College of Marin trustees have selected a top administrator at the school as its next president.
Jonathan Eldridge, a San Rafael resident, was one of three finalists for the job. He will replace David Wain Coon in January.
“Dr. Eldridge has served College of Marin as vice president for over 10 years and has led some of the college’s most significant collaborative initiatives,” Coon said. “I am confident in his ability to successfully lead the college in its post-pandemic era and look forward to updates from the other side of the podium at the centennial celebration in 2026.”
Eldridge’s appointment is pending a final vote by the trustees on Tuesday. His starting salary and other contract details will be released then, according to Nicole Cruz, the college’s communications director.
“I am thankful to the board for the opportunity to serve as the 11th president of College of Marin,” Eldridge said. “The stability the college has enjoyed thanks to Dr. Coon’s leadership and the board’s stewardship positions us well for great things to come. I am honored to have the opportunity to help our talented and dedicated faculty, staff, students and administrators realize the full power of our impact for Marin and beyond.”
Eldridge, who leads both the academic and student services divisions, said he is excited to be taking over leadership at what he called “a unique moment in time.” In 2026, the college will celebrate its centennial and coincidentally launch new educational and strategic plans, Eldridge said.
“We get to reflect on the past 100 years at the college — the legacy that’s been built up — and also decide what the next 100 years will look like,” said Eldridge, 54. “That’s obviously a once-in-a-lifetime opportunity for all of us associated with the college and everyone in Marin to help ensure that College of Marin continues to be a preeminent hub of higher education and meets the diverse needs of everyone in the county.”
Also in 2026, the college will complete its last major Measure B bond construction project: the learning resources center and library at the Kentfield campus.
Eldridge has been involved in significant initiatives at the college, including expanding collaboration with K-12 schools, developing career technical education paths and coping with enrollment fluctuations during the pandemic.

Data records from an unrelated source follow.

(* ===== verification/TaskSet.v ===== *)
(** * Sets of tasks (capnp-rpc/src/task_set.rs)

    [TaskSet] polls the futures that its handles enqueue.  A poll first takes
    what was enqueued, then lets the futures that are ready finish one after
    the other; which ones are ready is the choice of the environment, the list
    a poll is given.  A task that finishes runs its own effects and the
    [TaskReaper], which are the parameter [effect] here: a function on the
    state of the client and on the set, since it may hold a handle. *)

From S2P Require Import Prelude.
From stdpp Require Import list.
#[local] Open Scope Z_scope.
#[local] Open Scope rust_scope.

Module TaskSet.

(** A promise of [on_empty] is known by an id. *)
Inductive EnqueuedTask (T : Type) :=
| Task (t : T)
| Terminate (r : option ErrorKind)
| OnEmpty (w : Z).
Arguments Task {T} t.
Arguments Terminate {T} r.
Arguments OnEmpty {T} w.

(** [in_progress] without the [pending()] future that keeps it from being
    empty; [emptied]: the promises of [on_empty] that have resolved. *)
Record TaskSet (T : Type) := {
  enqueued : list (EnqueuedTask T);
  in_progress : list T;
  terminators : list (option ErrorKind);
  on_empty_fulfillers : list Z;
  emptied : list Z
}.
Arguments enqueued {T} _.
Arguments in_progress {T} _.
Arguments terminators {T} _.
Arguments on_empty_fulfillers {T} _.
Arguments emptied {T} _.
Arguments Build_TaskSet {T}.

Section operations.
Context {T : Type} `{EqDecision T}.
Implicit Types (ts : TaskSet T).

Definition new : TaskSet T :=
  {| enqueued := []; in_progress := []; terminators := []; on_empty_fulfillers := []; emptied := [] |}.

(** [TaskSetHandle] *)
Definition enqueue (e : EnqueuedTask T) ts : TaskSet T :=
  {| enqueued := enqueued ts ++ [e]; in_progress := in_progress ts; terminators := terminators ts;
     on_empty_fulfillers := on_empty_fulfillers ts; emptied := emptied ts |}.
Definition add (t : T) : TaskSet T -> TaskSet T := enqueue (Task t).
Definition terminate (r : option ErrorKind) : TaskSet T -> TaskSet T := enqueue (Terminate r).
Definition on_empty (w : Z) : TaskSet T -> TaskSet T := enqueue (OnEmpty w).

(** The first loop of [poll] *)
Definition take_one ts (e : EnqueuedTask T) : TaskSet T :=
  match e with
  | Task t => {| enqueued := enqueued ts; in_progress := in_progress ts ++ [t];
                 terminators := terminators ts; on_empty_fulfillers := on_empty_fulfillers ts;
                 emptied := emptied ts |}
  | Terminate r => {| enqueued := enqueued ts; in_progress := in_progress ts;
                      terminators := terminators ts ++ [r];
                      on_empty_fulfillers := on_empty_fulfillers ts; emptied := emptied ts |}
  | OnEmpty w => {| enqueued := enqueued ts; in_progress := in_progress ts;
                    terminators := terminators ts;
                    on_empty_fulfillers := on_empty_fulfillers ts ++ [w]; emptied := emptied ts |}
  end.
Definition take_enqueued ts : TaskSet T :=
  fold_left take_one (enqueued ts)
    {| enqueued := []; in_progress := in_progress ts; terminators := terminators ts;
       on_empty_fulfillers := on_empty_fulfillers ts; emptied := emptied ts |}.

Definition update_on_empty_fulfillers ts : TaskSet T :=
  match in_progress ts, terminators ts with
  | [], [] => {| enqueued := enqueued ts; in_progress := []; terminators := [];
                 on_empty_fulfillers := []; emptied := emptied ts ++ on_empty_fulfillers ts |}
  | _, _ => ts
  end.

(** The first occurrence of a task leaves the set. *)
Fixpoint remove_one (t : T) (l : list T) : option (list T) :=
  match l with
  | [] => None
  | t' :: l => if decide (t = t') then Some l else cons t' <$> remove_one t l
  end.
Definition set_in_progress l ts : TaskSet T :=
  {| enqueued := enqueued ts; in_progress := l; terminators := terminators ts;
     on_empty_fulfillers := on_empty_fulfillers ts; emptied := emptied ts |}.
Definition clear_fulfillers ts : TaskSet T :=
  {| enqueued := enqueued ts; in_progress := in_progress ts; terminators := tail (terminators ts);
     on_empty_fulfillers := []; emptied := emptied ts |}.

(** The second loop of [poll].  [None] in the list: a terminator is the next
    future that is ready.  The result is what [poll] returns when it is
    ready. *)
Context {S : Type} (effect : T -> option ErrorKind -> S -> TaskSet T -> S * TaskSet T).

Fixpoint poll_ready (ready : list (option (T * option ErrorKind))) (s : S) ts
    : option (option ErrorKind) * (S * TaskSet T) :=
  match ready with
  | [] => (None, (s, ts))
  | Some (t, r) :: ready =>
      match remove_one t (in_progress ts) with
      | Some l =>
          let (s, ts) := effect t r s (set_in_progress l ts) in
          poll_ready ready s (update_on_empty_fulfillers ts)
      | None => poll_ready ready s ts
      end
  | None :: ready =>
      match terminators ts with
      | r :: _ => (Some r, (s, clear_fulfillers ts))
      | [] => poll_ready ready s ts
      end
  end.

(** [<TaskSet as Future>::poll] *)
Definition poll (ready : list (option (T * option ErrorKind))) (s : S) ts :=
  poll_ready ready s (take_enqueued ts).

(** ** What is in a set *)

(** The tasks a set still has to finish. *)
Definition task_of (e : EnqueuedTask T) : option T := match e with Task t => Some t | _ => None end.
Definition tasks ts : list T := in_progress ts ++ omap task_of (enqueued ts).

Lemma take_tasks es ts : enqueued ts = [] ->
  let ts' := fold_left take_one es ts in
  enqueued ts' = [] /\ in_progress ts' = in_progress ts ++ omap task_of es.
Proof.
  revert ts. induction es as [|e es IH]; intros ts He; cbn [fold_left omap list_omap].
  - cbn. split; [done|]. by rewrite app_nil_r.
  - destruct (IH (take_one ts e)) as [-> ->]; [by destruct e|]. split; [done|].
    destruct e; cbn; by rewrite <- ?app_assoc.
Qed.
Lemma take_enqueued_tasks ts :
  enqueued (take_enqueued ts) = [] /\ in_progress (take_enqueued ts) = tasks ts.
Proof.
  unfold take_enqueued. match goal with |- context [fold_left take_one _ ?x] =>
    by destruct (take_tasks (enqueued ts) x eq_refl) as [-> ->] end.
Qed.

Lemma take_emptied ts : emptied (take_enqueued ts) = emptied ts.
Proof.
  assert (Hf : forall es ts, emptied (fold_left take_one es ts) = emptied ts); [|exact (Hf _ _)].
  clear. induction es as [|e es IH]; intros ts; cbn [fold_left]; [done|]. rewrite IH. by destruct e.
Qed.

Lemma remove_one_perm t l l' : remove_one t l = Some l' -> l ≡ₚ t :: l'.
Proof.
  revert l'. induction l as [|t' l IH]; intros l' Hr; cbn in Hr; [done|].
  case_decide as Ht; [by simplify_eq|]. destruct (remove_one t l) as [k|]; [|done].
  cbn in Hr. simplify_eq. rewrite (IH k eq_refl). apply Permutation_swap.
Qed.
Lemma remove_one_elem t l : t ∈ l -> is_Some (remove_one t l).
Proof.
  induction 1 as [t l|t t' l Hl [k Hk]]; cbn; [by rewrite decide_True|].
  case_decide; [by eexists|]. rewrite Hk. by eexists.
Qed.
Lemma update_tasks ts : tasks (update_on_empty_fulfillers ts) = tasks ts.
Proof.
  unfold tasks, update_on_empty_fulfillers. destruct (in_progress ts) eqn:Hi; [|by rewrite Hi].
  destruct (terminators ts); cbn; by rewrite ?Hi.
Qed.
End operations.
End TaskSet.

“This fall, we have 1,009 more students enrolled with the college than we did last year,” he said. He said that was about a 20% increase.
“We are seeing students come back from the pandemic, and, because of the efforts we’ve made with our K-12 partners, our community partners and with industry and others, we’re seeing new enrollment as well,” Eldridge said.
Of Eldridge, college board president Diana Conti said she and the other trustees are “looking forward to working with him in his new role” and building on the work Coon’s administration.
“Dr. Coon is leaving us with quite an impressive legacy and a strong foundation for the leadership of our next superintendent and president to take us even farther in fostering student success,” Conti said.
Prior to coming to College of Marin, Eldridge was vice president for student affairs at Southern Oregon University. He also was dean of students at Lewis and Clark College in Portland, Oregon, and an educator at the University of Washington.
At College of Marin, Eldridge has worked on programs to support low-income students and those who are the first generation in their families to attend college.
He has also developed, expanded and nurtured partnerships with local nonprofits, foundations and academic institutions. Those include 10,000 Degrees, Canal Alliance, the Marin Community Foundation, school districts, Sonoma State University, Dominican University of California and the Marin Economic Forum. Eldridge serves on the boards of 10,000 Degrees and the Marin Economic Forum.
Eldridge has a bachelor’s degree in history from Central Washington University, a master’s degree in education from Colorado State University and a doctorate in organizational change and leadership from the University of Southern California.
Eldridge said being a Marin resident helps him to understand local needs. His daughter is a fifth-grader in the Miller Creek School District. His wife, Rima DasGupta, is a department chair and professor at Santa Rosa Junior College.
“In Marin County, we have a responsibility to make sure that every person has access to high-quality education,” Eldridge said. “We take that role very seriously.”
The other finalists for the position were Kimberlee Messina, president of Spokane Falls Community College in Washington state, and Luis Pedraja, president of Quinsigamond Community College in Massachusetts.